SUPPLIED MATERIAL
<<<<
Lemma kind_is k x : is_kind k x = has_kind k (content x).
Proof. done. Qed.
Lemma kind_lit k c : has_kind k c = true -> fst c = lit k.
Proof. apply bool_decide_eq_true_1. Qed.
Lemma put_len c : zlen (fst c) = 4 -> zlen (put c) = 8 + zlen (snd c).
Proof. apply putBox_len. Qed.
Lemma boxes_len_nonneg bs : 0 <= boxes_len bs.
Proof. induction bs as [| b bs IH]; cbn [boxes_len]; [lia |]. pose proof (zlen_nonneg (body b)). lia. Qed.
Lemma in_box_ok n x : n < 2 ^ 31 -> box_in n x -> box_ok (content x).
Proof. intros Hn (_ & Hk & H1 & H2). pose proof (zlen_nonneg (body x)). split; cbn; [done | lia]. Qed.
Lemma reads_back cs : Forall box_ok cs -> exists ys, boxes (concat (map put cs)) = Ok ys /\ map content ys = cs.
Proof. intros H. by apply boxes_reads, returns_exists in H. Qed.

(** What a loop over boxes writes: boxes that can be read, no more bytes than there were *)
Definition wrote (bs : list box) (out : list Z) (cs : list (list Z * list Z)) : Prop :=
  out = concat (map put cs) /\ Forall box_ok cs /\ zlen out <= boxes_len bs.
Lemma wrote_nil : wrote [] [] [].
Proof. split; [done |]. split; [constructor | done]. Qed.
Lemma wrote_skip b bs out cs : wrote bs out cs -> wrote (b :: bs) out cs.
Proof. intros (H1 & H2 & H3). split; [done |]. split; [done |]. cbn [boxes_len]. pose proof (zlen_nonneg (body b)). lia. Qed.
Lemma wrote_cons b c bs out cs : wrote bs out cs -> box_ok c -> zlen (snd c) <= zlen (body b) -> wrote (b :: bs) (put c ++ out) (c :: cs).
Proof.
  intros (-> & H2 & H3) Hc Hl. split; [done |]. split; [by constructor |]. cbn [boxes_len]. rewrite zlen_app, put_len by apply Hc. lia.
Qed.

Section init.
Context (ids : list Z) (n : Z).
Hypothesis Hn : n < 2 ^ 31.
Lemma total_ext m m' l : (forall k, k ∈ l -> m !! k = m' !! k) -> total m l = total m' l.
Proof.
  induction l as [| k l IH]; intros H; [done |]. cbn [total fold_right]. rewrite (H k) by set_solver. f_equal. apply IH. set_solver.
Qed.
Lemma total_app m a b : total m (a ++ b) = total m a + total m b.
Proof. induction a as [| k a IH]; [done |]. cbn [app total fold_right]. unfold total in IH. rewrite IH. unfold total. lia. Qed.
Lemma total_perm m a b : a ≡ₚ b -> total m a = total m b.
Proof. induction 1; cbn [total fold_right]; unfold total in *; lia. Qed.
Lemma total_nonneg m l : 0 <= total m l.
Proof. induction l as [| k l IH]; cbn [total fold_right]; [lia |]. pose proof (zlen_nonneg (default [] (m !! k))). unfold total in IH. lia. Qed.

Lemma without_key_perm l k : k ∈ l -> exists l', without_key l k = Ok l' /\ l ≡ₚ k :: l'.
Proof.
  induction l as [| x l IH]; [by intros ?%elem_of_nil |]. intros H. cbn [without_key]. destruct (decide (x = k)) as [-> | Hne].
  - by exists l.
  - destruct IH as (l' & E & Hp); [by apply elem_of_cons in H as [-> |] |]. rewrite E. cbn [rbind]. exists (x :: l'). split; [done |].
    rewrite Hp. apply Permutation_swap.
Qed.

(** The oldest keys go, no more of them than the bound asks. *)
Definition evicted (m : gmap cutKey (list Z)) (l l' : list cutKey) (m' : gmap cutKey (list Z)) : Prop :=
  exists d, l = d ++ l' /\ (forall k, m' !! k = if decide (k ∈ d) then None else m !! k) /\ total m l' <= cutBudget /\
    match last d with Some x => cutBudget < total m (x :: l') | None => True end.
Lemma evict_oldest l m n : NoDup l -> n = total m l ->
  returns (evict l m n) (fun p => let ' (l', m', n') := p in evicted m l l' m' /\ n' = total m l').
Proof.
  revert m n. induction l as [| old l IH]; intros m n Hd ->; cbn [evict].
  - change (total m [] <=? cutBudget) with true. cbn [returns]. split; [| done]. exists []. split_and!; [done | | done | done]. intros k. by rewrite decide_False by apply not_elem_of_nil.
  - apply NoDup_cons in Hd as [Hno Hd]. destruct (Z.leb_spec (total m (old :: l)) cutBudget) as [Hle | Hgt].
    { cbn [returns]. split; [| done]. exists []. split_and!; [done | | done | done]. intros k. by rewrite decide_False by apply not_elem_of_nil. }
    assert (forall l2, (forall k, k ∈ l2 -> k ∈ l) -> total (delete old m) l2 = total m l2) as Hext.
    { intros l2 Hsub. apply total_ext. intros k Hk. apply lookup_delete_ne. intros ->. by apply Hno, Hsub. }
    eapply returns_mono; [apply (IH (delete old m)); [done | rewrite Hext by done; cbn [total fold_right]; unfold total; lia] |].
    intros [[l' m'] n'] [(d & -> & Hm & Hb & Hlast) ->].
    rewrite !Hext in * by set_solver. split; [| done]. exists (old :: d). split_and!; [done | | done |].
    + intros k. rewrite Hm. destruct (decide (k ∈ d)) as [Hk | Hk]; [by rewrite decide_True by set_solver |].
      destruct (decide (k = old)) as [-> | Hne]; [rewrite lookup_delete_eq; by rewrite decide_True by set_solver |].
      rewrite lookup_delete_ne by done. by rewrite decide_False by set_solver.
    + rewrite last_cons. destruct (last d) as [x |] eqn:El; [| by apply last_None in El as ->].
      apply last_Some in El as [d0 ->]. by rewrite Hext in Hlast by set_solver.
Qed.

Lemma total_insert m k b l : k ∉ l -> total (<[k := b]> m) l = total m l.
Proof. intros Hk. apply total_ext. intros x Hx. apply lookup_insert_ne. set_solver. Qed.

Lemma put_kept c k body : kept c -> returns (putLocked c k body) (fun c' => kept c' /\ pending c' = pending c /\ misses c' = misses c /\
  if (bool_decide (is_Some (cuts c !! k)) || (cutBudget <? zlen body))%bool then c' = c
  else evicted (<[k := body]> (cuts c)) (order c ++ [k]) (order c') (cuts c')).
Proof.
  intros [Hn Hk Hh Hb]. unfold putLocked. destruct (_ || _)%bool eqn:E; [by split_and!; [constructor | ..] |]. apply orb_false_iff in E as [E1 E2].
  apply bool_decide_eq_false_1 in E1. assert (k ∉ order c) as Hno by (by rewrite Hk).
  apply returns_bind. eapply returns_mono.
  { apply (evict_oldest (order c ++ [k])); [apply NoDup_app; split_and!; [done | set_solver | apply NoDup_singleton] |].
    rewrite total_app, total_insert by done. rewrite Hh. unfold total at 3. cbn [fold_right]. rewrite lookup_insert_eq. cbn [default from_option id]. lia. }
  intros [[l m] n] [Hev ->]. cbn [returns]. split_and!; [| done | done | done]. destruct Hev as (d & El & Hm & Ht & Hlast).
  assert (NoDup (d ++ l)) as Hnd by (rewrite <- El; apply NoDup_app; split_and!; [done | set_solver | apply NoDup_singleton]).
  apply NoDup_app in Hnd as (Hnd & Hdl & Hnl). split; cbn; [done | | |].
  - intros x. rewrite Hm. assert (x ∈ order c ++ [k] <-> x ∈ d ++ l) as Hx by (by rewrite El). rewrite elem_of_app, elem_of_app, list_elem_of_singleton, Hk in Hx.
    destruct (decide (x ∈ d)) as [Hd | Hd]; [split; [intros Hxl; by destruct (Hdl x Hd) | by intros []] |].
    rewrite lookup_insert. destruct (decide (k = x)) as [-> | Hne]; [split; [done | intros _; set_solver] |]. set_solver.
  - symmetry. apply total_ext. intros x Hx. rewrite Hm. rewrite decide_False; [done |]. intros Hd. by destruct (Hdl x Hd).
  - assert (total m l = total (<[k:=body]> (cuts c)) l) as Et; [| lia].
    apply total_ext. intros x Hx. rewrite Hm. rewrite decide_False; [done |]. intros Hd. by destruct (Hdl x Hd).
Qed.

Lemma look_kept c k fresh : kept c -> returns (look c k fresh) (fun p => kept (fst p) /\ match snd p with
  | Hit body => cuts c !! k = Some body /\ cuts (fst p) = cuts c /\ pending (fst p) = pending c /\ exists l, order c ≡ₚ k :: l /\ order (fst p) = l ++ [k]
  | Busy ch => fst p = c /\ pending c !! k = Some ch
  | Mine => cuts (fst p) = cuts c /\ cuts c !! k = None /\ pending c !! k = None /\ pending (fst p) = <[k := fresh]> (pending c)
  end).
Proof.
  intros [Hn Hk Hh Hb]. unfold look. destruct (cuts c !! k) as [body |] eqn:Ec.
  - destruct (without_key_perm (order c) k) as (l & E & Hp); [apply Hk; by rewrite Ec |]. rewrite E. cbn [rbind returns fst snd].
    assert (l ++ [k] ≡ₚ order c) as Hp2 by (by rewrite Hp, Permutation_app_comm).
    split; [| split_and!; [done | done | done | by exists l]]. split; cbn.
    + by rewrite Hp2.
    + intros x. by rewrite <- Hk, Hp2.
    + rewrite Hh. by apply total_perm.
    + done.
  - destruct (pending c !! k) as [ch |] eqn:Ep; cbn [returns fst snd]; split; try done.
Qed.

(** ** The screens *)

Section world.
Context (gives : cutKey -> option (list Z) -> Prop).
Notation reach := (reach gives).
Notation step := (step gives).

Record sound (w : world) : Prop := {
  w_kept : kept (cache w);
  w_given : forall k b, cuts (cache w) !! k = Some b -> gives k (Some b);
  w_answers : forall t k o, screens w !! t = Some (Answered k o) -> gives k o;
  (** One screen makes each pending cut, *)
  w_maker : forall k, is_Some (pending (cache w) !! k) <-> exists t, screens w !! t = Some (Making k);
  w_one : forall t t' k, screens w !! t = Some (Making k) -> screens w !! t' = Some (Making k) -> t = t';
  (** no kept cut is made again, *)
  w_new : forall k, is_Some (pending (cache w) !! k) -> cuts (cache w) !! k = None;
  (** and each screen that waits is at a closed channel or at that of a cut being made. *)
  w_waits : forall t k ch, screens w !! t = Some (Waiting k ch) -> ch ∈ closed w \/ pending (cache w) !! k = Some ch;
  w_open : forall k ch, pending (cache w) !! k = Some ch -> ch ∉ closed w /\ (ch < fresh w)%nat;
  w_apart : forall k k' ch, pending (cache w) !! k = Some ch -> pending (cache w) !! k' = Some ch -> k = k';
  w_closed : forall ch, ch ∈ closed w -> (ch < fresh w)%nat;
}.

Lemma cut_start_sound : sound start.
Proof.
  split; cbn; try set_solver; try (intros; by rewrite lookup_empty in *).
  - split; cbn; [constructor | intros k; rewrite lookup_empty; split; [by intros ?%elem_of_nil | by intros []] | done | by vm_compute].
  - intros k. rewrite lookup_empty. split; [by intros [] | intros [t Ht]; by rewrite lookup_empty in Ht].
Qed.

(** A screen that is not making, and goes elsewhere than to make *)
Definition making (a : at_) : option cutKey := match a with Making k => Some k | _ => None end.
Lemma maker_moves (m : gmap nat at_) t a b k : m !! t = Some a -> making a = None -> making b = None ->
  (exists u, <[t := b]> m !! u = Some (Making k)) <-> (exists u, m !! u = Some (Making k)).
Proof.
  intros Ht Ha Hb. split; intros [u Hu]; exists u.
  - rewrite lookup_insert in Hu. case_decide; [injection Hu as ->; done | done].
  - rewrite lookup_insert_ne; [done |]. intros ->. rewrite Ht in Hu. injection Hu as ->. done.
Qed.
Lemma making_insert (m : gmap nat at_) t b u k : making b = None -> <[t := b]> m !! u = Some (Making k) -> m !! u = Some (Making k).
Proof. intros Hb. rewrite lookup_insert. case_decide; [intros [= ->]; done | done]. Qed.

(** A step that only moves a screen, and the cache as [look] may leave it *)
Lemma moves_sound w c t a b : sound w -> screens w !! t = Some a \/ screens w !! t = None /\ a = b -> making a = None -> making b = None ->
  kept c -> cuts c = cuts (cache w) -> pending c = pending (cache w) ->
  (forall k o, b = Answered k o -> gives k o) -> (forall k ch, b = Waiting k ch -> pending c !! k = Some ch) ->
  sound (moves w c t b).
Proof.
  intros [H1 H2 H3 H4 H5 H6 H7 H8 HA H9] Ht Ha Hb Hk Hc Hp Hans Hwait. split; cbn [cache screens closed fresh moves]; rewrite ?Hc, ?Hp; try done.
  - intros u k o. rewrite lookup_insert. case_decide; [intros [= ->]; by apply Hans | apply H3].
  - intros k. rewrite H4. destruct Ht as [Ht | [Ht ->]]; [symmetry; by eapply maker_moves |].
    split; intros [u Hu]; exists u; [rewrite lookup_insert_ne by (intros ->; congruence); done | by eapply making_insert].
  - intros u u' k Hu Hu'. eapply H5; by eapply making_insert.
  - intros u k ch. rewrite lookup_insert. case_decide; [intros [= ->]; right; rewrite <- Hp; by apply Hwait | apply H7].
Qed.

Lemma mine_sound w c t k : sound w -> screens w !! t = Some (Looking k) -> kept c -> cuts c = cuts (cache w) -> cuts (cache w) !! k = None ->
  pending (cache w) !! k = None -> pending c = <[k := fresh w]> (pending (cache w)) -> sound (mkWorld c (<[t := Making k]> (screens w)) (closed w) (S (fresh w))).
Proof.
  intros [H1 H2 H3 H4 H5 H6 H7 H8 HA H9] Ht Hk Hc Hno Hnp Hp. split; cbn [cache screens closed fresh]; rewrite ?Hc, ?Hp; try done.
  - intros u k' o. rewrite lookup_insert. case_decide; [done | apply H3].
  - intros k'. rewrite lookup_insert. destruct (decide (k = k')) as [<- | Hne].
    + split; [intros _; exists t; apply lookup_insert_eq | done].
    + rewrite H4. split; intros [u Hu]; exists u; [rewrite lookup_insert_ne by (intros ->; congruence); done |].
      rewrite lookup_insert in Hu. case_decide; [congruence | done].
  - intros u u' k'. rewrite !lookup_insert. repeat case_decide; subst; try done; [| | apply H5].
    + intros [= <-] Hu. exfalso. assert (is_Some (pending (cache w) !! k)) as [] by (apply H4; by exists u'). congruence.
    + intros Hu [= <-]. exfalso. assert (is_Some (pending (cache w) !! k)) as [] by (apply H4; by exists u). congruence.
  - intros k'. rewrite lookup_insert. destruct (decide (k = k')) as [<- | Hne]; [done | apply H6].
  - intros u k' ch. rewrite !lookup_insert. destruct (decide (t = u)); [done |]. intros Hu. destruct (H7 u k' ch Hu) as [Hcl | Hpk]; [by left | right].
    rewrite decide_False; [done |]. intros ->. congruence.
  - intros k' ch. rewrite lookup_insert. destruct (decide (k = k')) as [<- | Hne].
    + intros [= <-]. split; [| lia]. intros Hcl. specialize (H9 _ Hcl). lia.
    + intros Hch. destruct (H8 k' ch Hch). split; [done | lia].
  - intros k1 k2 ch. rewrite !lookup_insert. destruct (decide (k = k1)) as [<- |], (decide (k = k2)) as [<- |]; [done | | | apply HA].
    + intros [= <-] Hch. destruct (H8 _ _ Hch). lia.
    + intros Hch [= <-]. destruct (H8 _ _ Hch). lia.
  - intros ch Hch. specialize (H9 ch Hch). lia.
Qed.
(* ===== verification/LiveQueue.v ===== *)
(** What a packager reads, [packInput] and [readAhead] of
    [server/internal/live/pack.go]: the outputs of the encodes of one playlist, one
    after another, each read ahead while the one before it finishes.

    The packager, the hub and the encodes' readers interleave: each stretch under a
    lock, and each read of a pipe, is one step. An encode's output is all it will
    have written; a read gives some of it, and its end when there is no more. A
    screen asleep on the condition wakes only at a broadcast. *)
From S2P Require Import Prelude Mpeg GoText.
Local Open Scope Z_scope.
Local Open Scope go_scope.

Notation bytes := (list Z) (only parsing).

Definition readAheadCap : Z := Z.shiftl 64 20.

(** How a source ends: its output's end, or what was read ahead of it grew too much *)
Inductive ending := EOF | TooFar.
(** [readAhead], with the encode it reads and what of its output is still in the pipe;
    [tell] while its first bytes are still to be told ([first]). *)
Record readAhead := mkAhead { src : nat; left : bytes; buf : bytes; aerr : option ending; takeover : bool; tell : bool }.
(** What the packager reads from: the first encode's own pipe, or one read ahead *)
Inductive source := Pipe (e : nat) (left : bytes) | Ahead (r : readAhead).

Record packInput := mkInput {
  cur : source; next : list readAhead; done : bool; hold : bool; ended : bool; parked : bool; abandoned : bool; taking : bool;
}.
>>>>
YOUR GOAL
Copy out the lines beginning at the one that contains "Local Open Scope Z_scope.". Stop at the final line of the data, and include it.

TASK ANSWER
Local Open Scope Z_scope.
Local Open Scope go_scope.

Notation bytes := (list Z) (only parsing).

Definition readAheadCap : Z := Z.shiftl 64 20.

(** How a source ends: its output's end, or what was read ahead of it grew too much *)
Inductive ending := EOF | TooFar.
(** [readAhead], with the encode it reads and what of its output is still in the pipe;
    [tell] while its first bytes are still to be told ([first]). *)
Record readAhead := mkAhead { src : nat; left : bytes; buf : bytes; aerr : option ending; takeover : bool; tell : bool }.
(** What the packager reads from: the first encode's own pipe, or one read ahead *)
Inductive source := Pipe (e : nat) (left : bytes) | Ahead (r : readAhead).

Record packInput := mkInput {
  cur : source; next : list readAhead; done : bool; hold : bool; ended : bool; parked : bool; abandoned : bool; taking : bool;
}.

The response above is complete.